In Zeiten der Corona-Pandemie steigt auch die Gefahr häuslicher Gewalt. (Symbolfoto) Foto: Tiko – stock.adobe.com

Familiäre Konflikte spitzen sich in der aktuellen Notlage weiter zu. Fragen über Hilfsmöglichkeiten.

Calw - Die Corona-Pandemie stellt viele Familien, Paare und Kinder vor große Herausforderungen: Man verbringt deutlich mehr Zeit miteinander und kann sich nur schwer aus dem Weg gehen. "Dazu kommt ein veränderter Familienalltag, finanzielle Nöte und Existenzsorgen", so Tina Maisenbacher von der Katholischen Schwangerschaftsberatung Caritas Calw und Mitglied des Runden Tisches "Häusliche Gewalt Calw". "Wenn in den Familien bereits Konflikte vorhanden waren, könnten diese sich in der momentanen Situation zuspitzen." Experten erwarten eine Zunahme von Fällen häuslicher Gewalt in der Corona-Krise. Eine Mitarbeiterin des Frauenhauses im Landkreis Calw klärt auf, wo Betroffene Hilfe finden.

Newsblog zur Ausbreitung des Coronavirus in der Region

Warum ist häusliche Gewalt in Zeiten der Corona-Krise besonders in den Blick zu nehmen?

Durch Ausgangsbeschränkungen und Arbeit im Homeoffice sind sehr viele Menschen plötzlich auf beengtem Raum zu Hause; viele davon sind in großer, existenzieller Sorge.
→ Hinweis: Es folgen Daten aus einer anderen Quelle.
(** * Snowglobe: the spend-governed turn orchestrator

    A shallow embedding of [llm_snowglobe/core/cost_tracker.py] (the pricing
    table, the file-backed cost ledger and its two spend caps, the steps of a
    save and two saves at once), of [llm_snowglobe/user_defined_game.py] (the
    round loop, the players and advisors the constructor builds, and
    [__call__]), of [merge_config] of [llm_snowglobe/scenario_loader.py] and of
    the two constructors of [llm_snowglobe/core/configuration.py], followed by
    the properties the specification states about them and by further
    properties of the code.

    Python floats are IEEE binary64 values: they are modelled by Rocq's
    primitive floats, whose operations are the same correctly rounded ones.
    Exceptions are values of a result type, mutable objects are threaded as
    explicit state. *)

From Stdlib Require Import ZArith Lia List String Ascii Bool.
From Stdlib Require Import Floats Uint63.
Import ListNotations.

Set Warnings "-inexact-float".
Set Implicit Arguments.

(* ================================================================== *)
(** * Part I: the model *)
(* ================================================================== *)

(** ** Python values, exceptions and formatted text *)

Module Py.

(** The exception classes that occur in the modelled code, with the base class
    of each as in CPython ([IOError] is an alias of [OSError]). *)
Inductive exn_class : Type :=
| Exception
| ValueError
| UnicodeError
| UnicodeDecodeError
| JSONDecodeError
| OSError
| FileNotFoundError
| PermissionError
| LookupError
| IndexError
| RuntimeError
| CostLimitExceeded.

Definition IOError : exn_class := OSError.

Definition exn_class_eqb (a b : exn_class) : bool :=
  match a, b with
  | Exception, Exception | ValueError, ValueError | UnicodeError, UnicodeError
  | UnicodeDecodeError, UnicodeDecodeError | JSONDecodeError, JSONDecodeError
  | OSError, OSError | FileNotFoundError, FileNotFoundError
  | PermissionError, PermissionError | LookupError, LookupError
  | IndexError, IndexError | RuntimeError, RuntimeError
  | CostLimitExceeded, CostLimitExceeded => true
  | _, _ => false
  end.

Definition base (c : exn_class) : option exn_class :=
  match c with
  | Exception => None
  | ValueError => Some Exception
  | UnicodeError => Some ValueError
  | UnicodeDecodeError => Some UnicodeError
  | JSONDecodeError => Some ValueError
  | OSError => Some Exception
  | FileNotFoundError => Some OSError
  | PermissionError => Some OSError
  | LookupError => Some Exception
  | IndexError => Some LookupError
  | RuntimeError => Some Exception
  | CostLimitExceeded => Some Exception
  end.

(** [issubclass c d]: [d] is [c] or one of its ancestors (the hierarchy above
    has depth three). *)
Fixpoint issubclass_upto (fuel : nat) (c d : exn_class) : bool :=
  exn_class_eqb c d ||
  match fuel with
  | O => false
  | S fuel' => match base c with
               | Some b => issubclass_upto fuel' b d
               | None => false
               end
  end.

Definition issubclass : exn_class -> exn_class -> bool := issubclass_upto 3.

(** An f-string is kept as its pieces: literal text, the integers printed into
    it, and the floats formatted into it with [:.Nf]. *)
Inductive fragment : Type :=
| Lit (s : string)
| Num (n : Z)
| Fixed (decimals : nat) (x : float).

Definition text : Type := list fragment.

Record exn : Type := { exn_cls : exn_class; exn_args : text }.

(** [except (c1, c2, ...)] matches an exception that is an instance of one of
    the listed classes. *)
Definition caught_by (handlers : list exn_class) (e : exn) : bool :=
  existsb (issubclass (exn_cls e)) handlers.

Inductive result (A : Type) : Type :=
| Return (a : A)
| Raise (e : exn).

Arguments Return {A} a.
Arguments Raise {A} e.

End Py.

Import Py.

(** ** Builtins and library functions the ledger calls *)

Module Builtins.

(** The builtin [sum] over floats: accumulation from the integer [0], left to
    right.  (CPython 3.12 and later add a compensation term to the result; for
    fewer than two summands, and whenever the partial sums are exact, the two
    agree.  No property below depends on how the sum is rounded.) *)
Definition sum (xs : list float) : float := fold_left PrimFloat.add xs 0%float.

(** [a / b] on two ints.  For a power-of-two divisor and a dividend below
    [2^63] (the only use here is [chars / 4]) Python's correctly rounded quotient
    is the float quotient of the converted operands. *)
Definition int_truediv (a b : int) : float := (of_uint63 a / of_uint63 b)%float.

Definition round_half_even (num den : Z) : Z :=
  let q := (num / den)%Z in
  let r := (num mod den)%Z in
  match (2 * r ?= den)%Z with
  | Lt => q
  | Gt => (q + 1)%Z
  | Eq => if Z.even q then q else (q + 1)%Z
  end.

(** The binary64 value nearest to [num / den] (ties to even), with sign [s]. *)
Definition nearest_float (s : bool) (num den : Z) : spec_float :=
  match num with
  | Z0 => S754_zero s
  | _ => let '(q, e, l) := SFdiv_core_binary prec emax num 0 den 0 in
         binary_round_aux prec emax s q e l
  end.

(** The builtin [round(x, ndigits)] on a float, for [ndigits >= 0]: the exact
    binary value is rounded half-to-even to [ndigits] decimals, and the decimal
    obtained is converted back to the nearest float.  Zeros, infinities and NaN
    are returned unchanged. *)
Definition round (x : float) (ndigits : nat) : float :=
  match Prim2SF x with
  | S754_finite s m e =>
      let p := (10 ^ Z.of_nat ndigits)%Z in
      let q := match e with
               | Zneg k => round_half_even (Z.pos m * p) (2 ^ Z.pos k)
               | _ => (Z.pos m * 2 ^ e * p)%Z
               end in
      SF2Prim (nearest_float s q p)
  | _ => x
  end.

(** [os.path.dirname] (POSIX): the part before the last slash, trailing slashes
    of that part removed unless it consists of slashes only. *)
Fixpoint rfind_slash (p : list ascii) : option nat :=
  match p with
  | [] => None
  | c :: p' => match rfind_slash p' with
               | Some i => Some (S i)
               | None => if Ascii.eqb c "/" then Some O else None
               end
  end.

Fixpoint rstrip_slash (p : list ascii) : list ascii :=
  match p with
  | [] => []
  | c :: p' => match rstrip_slash p' with
               | [] => if Ascii.eqb c "/" then [] else [c]
               | r => c :: r
               end
  end.

Definition dirname (p : string) : string :=
  let cs := list_ascii_of_string p in
  match rfind_slash cs with
  | None => EmptyString
  | Some i =>
      let head := firstn (S i) cs in
      if forallb (fun c => Ascii.eqb c "/") head then string_of_list_ascii head
      else string_of_list_ascii (rstrip_slash head)
  end.

End Builtins.

(** ** The pricing table and the cost estimate *)

Module Pricing.

Record Price : Type := { input : float; output : float }.
(** Field-of-view form (the second overload of [ComputeProjectionMatrix]).
    The unqualified [tan] is the global function of the C library, at
    [double]: its argument is promoted and the product with [near] is
    narrowed on initializing [top]. *)
Definition ComputeProjectionMatrix_fov
  (field_of_view aspect_ratio near far : GLfloat) : Matrix4f :=
  let pi := flit 3.1416 in
  let top := to_float (to_double near *d
               tan (to_double ((pi /f flit 180) *f field_of_view *f flit 0.5))) in
  let bottom := fneg top in
  let right := top *f aspect_ratio in
  let left := fneg right in
  ComputeProjectionMatrix left right top bottom near far.
End Transform.

(** ** Model state *)

Section ModelState.
Context {A : Arith}.

Record Model := {
  orientation_ : Vector3f;
  position_ : Vector3f;
  vertices_ : MatrixXf
}.

(** The constructor [Model(orientation, position, vertices)]. *)
Definition Model_Model (orientation position : Vector3f) (vertices : MatrixXf)
  : Model :=
  {| orientation_ := orientation;
     position_ := position;
     vertices_ := vertices |}.

Definition SetOrientation (this : Model) (orientation : Vector3f) : Model :=
  {| orientation_ := orientation;
     position_ := position_ this;
     vertices_ := vertices_ this |}.

Definition SetPosition (this : Model) (position : Vector3f) : Model :=
  {| orientation_ := orientation_ this;
     position_ := position;
     vertices_ := vertices_ this |}.

Definition GetOrientation (this : Model) : Vector3f := orientation_ this.

Definition GetPosition (this : Model) : Vector3f := position_ this.

(** [mutable_orientation()] and [mutable_position()] return the address
    of the attribute: what can be read through it, and the object that
    results from a write through it. *)
Definition mutable_orientation (this : Model)
  : Vector3f * (Vector3f -> Model) :=
  (orientation_ this, SetOrientation this).

Definition mutable_position (this : Model)
  : Vector3f * (Vector3f -> Model) :=
  (position_ this, SetPosition this).
End ModelState.

(** ** Render loop and application driver *)

(** Handles and enumerations of OpenGL, GLFW and GLEW. *)
Definition GLuint := Z.
Definition GLint := Z.
Definition GLFWwindow := Z.

Inductive GLFWhint :=
| GLFW_CONTEXT_VERSION_MAJOR
| GLFW_CONTEXT_VERSION_MINOR
| GLFW_OPENGL_PROFILE
| GLFW_OPENGL_FORWARD_COMPAT
| GLFW_RESIZABLE.

Inductive GLFWhintValue :=
| HintInt (n : Z)
| GLFW_OPENGL_CORE_PROFILE.

Inductive GLenum :=
| GL_ARRAY_BUFFER
| GL_STATIC_DRAW
| GL_FLOAT
| GL_TRIANGLES
| GL_COLOR_BUFFER_BIT.

(** Values fixed by glfw3.h, glew.h and gl.h. *)
Definition GL_TRUE : Z := 1.
Definition GL_FALSE : Z := 0.
Definition GLEW_OK : Z := 0.
Definition GLFW_KEY_ESCAPE : Z := 256.
Definition GLFW_PRESS : Z := 1.
Definition sizeof_GLfloat : Z := 4.

(** Window dimensions. *)
Definition kWindowWidth : Z := 640.
Definition kWindowHeight : Z := 480.

Definition newline : string := String (Ascii.ascii_of_nat 10) EmptyString.

(** GLSL shaders. *)
Definition vertex_shader_src : string :=
"#version 330 core
layout (location = 0) in vec3 position;
uniform mat4 model;
uniform mat4 view;
uniform mat4 projection;

void main() {
gl_Position = projection * view * model * vec4(position, 1.0f);
}
".

Definition fragment_shader_src : string :=
"#version 330 core
out vec4 color;
void main() {
color = vec4(1.0f, 0.5f, 0.2f, 1.0f);
}
".

(** What the windowing system hands to [glfwPollEvents]: a key event, for
    which GLFW calls the key callback, or the user's request to close the
    window, for which GLFW raises the window's close flag itself. *)
Inductive InputEvent :=
| KeyEvent (key scancode action mods : Z)
| CloseRequest.

(** [wvu::ShaderProgram] (shader_program.h) as far as the driver looks into
    it: the handle that [shader_program_id()] returns. *)
Record ShaderProgram := { shader_program_id : GLuint }.

Section Driver.
Context {A : Arith} {C : Cmath A}.

(** Triangle vertices (in the model space). *)
Definition vertices : list GLfloat :=
  [ fneg (flit 500); fneg (flit 500); flit 0;
    flit 500; fneg (flit 500); flit 0;
    flit 0; flit 500; flit 0 ].

(** The effects of the program, in the order it performs them: calls of
    GLFW, GLEW, OpenGL and [wvu::ShaderProgram], output, and writes to an
    object of class [Model].  A call carries its arguments, without the
    callbacks and the null pointers of [glfwCreateWindow]; what it returns
    comes from the [World] below. *)
Inductive Call :=
(* GLFW *)
| glfwInit
| glfwSetErrorCallback
| glfwWindowHint (hint : GLFWhint) (value : GLFWhintValue)
| glfwCreateWindow (width height : Z) (title : string)
| glfwTerminate
| glfwMakeContextCurrent (window : GLFWwindow)
| glfwSwapInterval (interval : Z)
| glfwSetKeyCallback (window : GLFWwindow)
| glfwGetFramebufferSize (window : GLFWwindow)
| glfwWindowShouldClose (window : GLFWwindow)
| glfwSetWindowShouldClose (window : GLFWwindow) (value : Z)
| glfwGetTime
| glfwSwapBuffers (window : GLFWwindow)
| glfwPollEvents
| glfwDestroyWindow (window : GLFWwindow)
(* GLEW *)
| glewExperimental_assign (value : Z)
| glewInit
(* OpenGL *)
| glViewport (x y width height : Z)
| glClearColor (red green blue alpha : GLfloat)
| glClear (mask : GLenum)
| glGenBuffers (n : Z)
| glBindBuffer (target : GLenum) (buffer : GLuint)
| glBufferData (target : GLenum) (size : Z) (data : list GLfloat) (usage : GLenum)
| glVertexAttribPointer (index : GLuint) (size : Z) (type : GLenum)
                        (normalized : Z) (stride : Z) (pointer : option Z)
| glEnableVertexAttribArray (index : GLuint)
| glGenVertexArrays (n : Z)
| glBindVertexArray (array : GLuint)
| glDeleteVertexArrays (n : Z) (array : GLuint)
| glDeleteBuffers (n : Z) (buffer : GLuint)
| glGetUniformLocation (program : GLuint) (name : string)
| glUniformMatrix4fv (location : GLint) (count : Z) (transpose : Z)
                     (value : Matrix4f)
| glDrawArrays (mode : GLenum) (first count : Z)
(* wvu::ShaderProgram *)
| LoadVertexShaderFromString (src : string)
| LoadFragmentShaderFromString (src : string)
| Create
| Use (program : GLuint)
(* std::cout, std::cerr *)
| cout (text : string)
| cout_matrix (m : Matrix4f)
| cerr (text : string)
(* class Model: construction and the two setters *)
| Model_write_Model (m : Model)
| Model_write_SetOrientation (orientation : Vector3f)
| Model_write_SetPosition (position : Vector3f).

(** What the services answer.  The clock and the input depend on the
    frame, counted by the calls of [glfwPollEvents]. *)
Record World := {
  glfwInit_returns : bool;
  glfwCreateWindow_returns : option GLFWwindow;      (* nullptr is None *)
  glewInit_returns : Z;
  glfwGetFramebufferSize_returns : Z * Z;
  Create_returns : bool * string * ShaderProgram;    (* result, error_info_log *)
  glGenVertexArrays_returns : GLuint;
  glGenBuffers_returns : GLuint;
  glGetUniformLocation_returns : GLuint -> string -> GLint;
  glfwGetTime_returns : nat -> double;
  glfwPollEvents_delivers : nat -> list InputEvent
}.

(** The state that the calls act on: the trace of effects, the close
    flag of the window, and the number of frames polled. *)
Record State := {
  trace : list Call;
  close_flag : bool;
  frames : nat
}.

Definition initial : State :=
  {| trace := []; close_flag := false; frames := 0 |}.

Definition M (T : Type) : Type := State -> T * State.

Definition ret {T} (v : T) : M T := fun s => (v, s).

Definition bind {T U} (m : M T) (k : T -> M U) : M U :=
  fun s => let '(v, s') := m s in k v s'.

Definition call (c : Call) : M unit :=
  fun s => (tt, {| trace := trace s ++ [c];
                   close_flag := close_flag s;
                   frames := frames s |}).

Definition get_close_flag : M bool := fun s => (close_flag s, s).

Definition set_close_flag (b : bool) : M unit :=
  fun s => (tt, {| trace := trace s; close_flag := b; frames := frames s |}).

Definition get_frames : M nat := fun s => (frames s, s).

Definition next_frame : M unit :=
  fun s => (tt, {| trace := trace s;
                   close_flag := close_flag s;
                   frames := S (frames s) |}).
End Driver.

Notation "x <- m ;; k" := (bind m (fun x => k))
  (at level 61, m at next level, right associativity) : cxx_scope.
Notation "m ;; k" := (bind m (fun _ => k))
  (at level 61, right associativity) : cxx_scope.

Section Program.
Context {A : Arith} {C : Cmath A}.
Variable world : World.

(** Error callback. *)
Definition ErrorCallback (error : Z) (description : string) : M unit :=
  call (cerr ("ERROR: " ++ description ++ newline)).

(** Key callback. *)
Definition KeyCallback (window : GLFWwindow) (key scancode action mods : Z)
  : M unit :=
  if (key =? GLFW_KEY_ESCAPE)%Z && (action =? GLFW_PRESS)%Z then
    call (glfwSetWindowShouldClose window GL_TRUE) ;;
    set_close_flag true
  else ret tt.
Nöte und Isolation steigern den Stress zu Hause und führen häufig zu Aggressionen. Solche Entwicklungen wurden bereits aus China, Frankreich, Spanien und Italien berichtet, wo es während der Corona-Isolation dreimal so viele Fälle von häuslicher Gewalt gab. Auch in Deutschland gibt es erste Hinweise auf vermehrte häusliche Gewalt.

Was raten Sie betroffenen Frauen?

Auch wenn es in den Medien derzeit oft heißt, es gebe nicht genug Frauenhausplätze und auch wenn der Zugang zum Hilfesystem momentan erschwert sein kann, möchte ich betroffene Frauen ermutigen, sich an Beratungsstellen und Frauenhäuser zu wenden. Diese sind telefonisch oder per E-Mail erreichbar, können beraten und bei Bedarf auch einen Frauenhausplatz vermitteln. Viele Frauen- und Kinderschutzhäuser können mittlerweile Wohnmöglichkeiten außerhalb des Frauenhauses anbieten und nehmen Frauen und deren Kinder dort zu Quarantänebedingungen für zwei Wochen auf. Diese Unterbringungsmöglichkeiten sind ebenfalls anonym und sicher. Frauen und Kinder werden in dieser Zeit durch die Mitarbeiterinnen des Frauenhauses betreut. Ist die Familie nach dieser Zeit symptomfrei, können Frau und Kinder ins Frauenhaus umziehen. So ist der Schutz vor Ansteckung sowohl für die neu aufgenommene Familie, als auch für die Frauen und Kinder, die bereits im Frauenhaus leben, gewährleistet.

Wie können Dritte unterstützen? Wie kann ich das einschätzen? Es kann ja auch einfach ein Streit sein.

In diesen Wochen ist die Zivilcourage von Personen aus dem direkten Wohnumfeld sehr wichtig, denn der Zugang zu Hilfsangeboten ist durch die geltenden Ausgangs- und Kontaktbeschränkungen für viele Betroffene schwieriger als sonst. Die wesentlichen Empfehlungen lauten: Aufmerksam sein; Nachfragen ob alles in Ordnung ist; Hilfe anbieten; die Konfliktsituation wenn möglich unterbrechen und die Polizei rufen.

An wen können sich "tatgeneigte" betroffene Männer und Frauen wenden, denen die Impulskontrolle schwer fällt?

Überregional gibt es beispielsweise die Geschäftsstelle der Bundesarbeitsgemeinschaft Täterarbeit Häusliche Gewalt, die telefonisch und momentan auch über Videokonferenzen beraten. Auch die "euline – Hotline gegen Gewalt" berät Täter, aber auch Menschen, die befürchten Täter zu werden, telefonisch. Regional können sich Betroffene an den Bezirksverein für soziale Rechtspflege in Pforzheim wenden.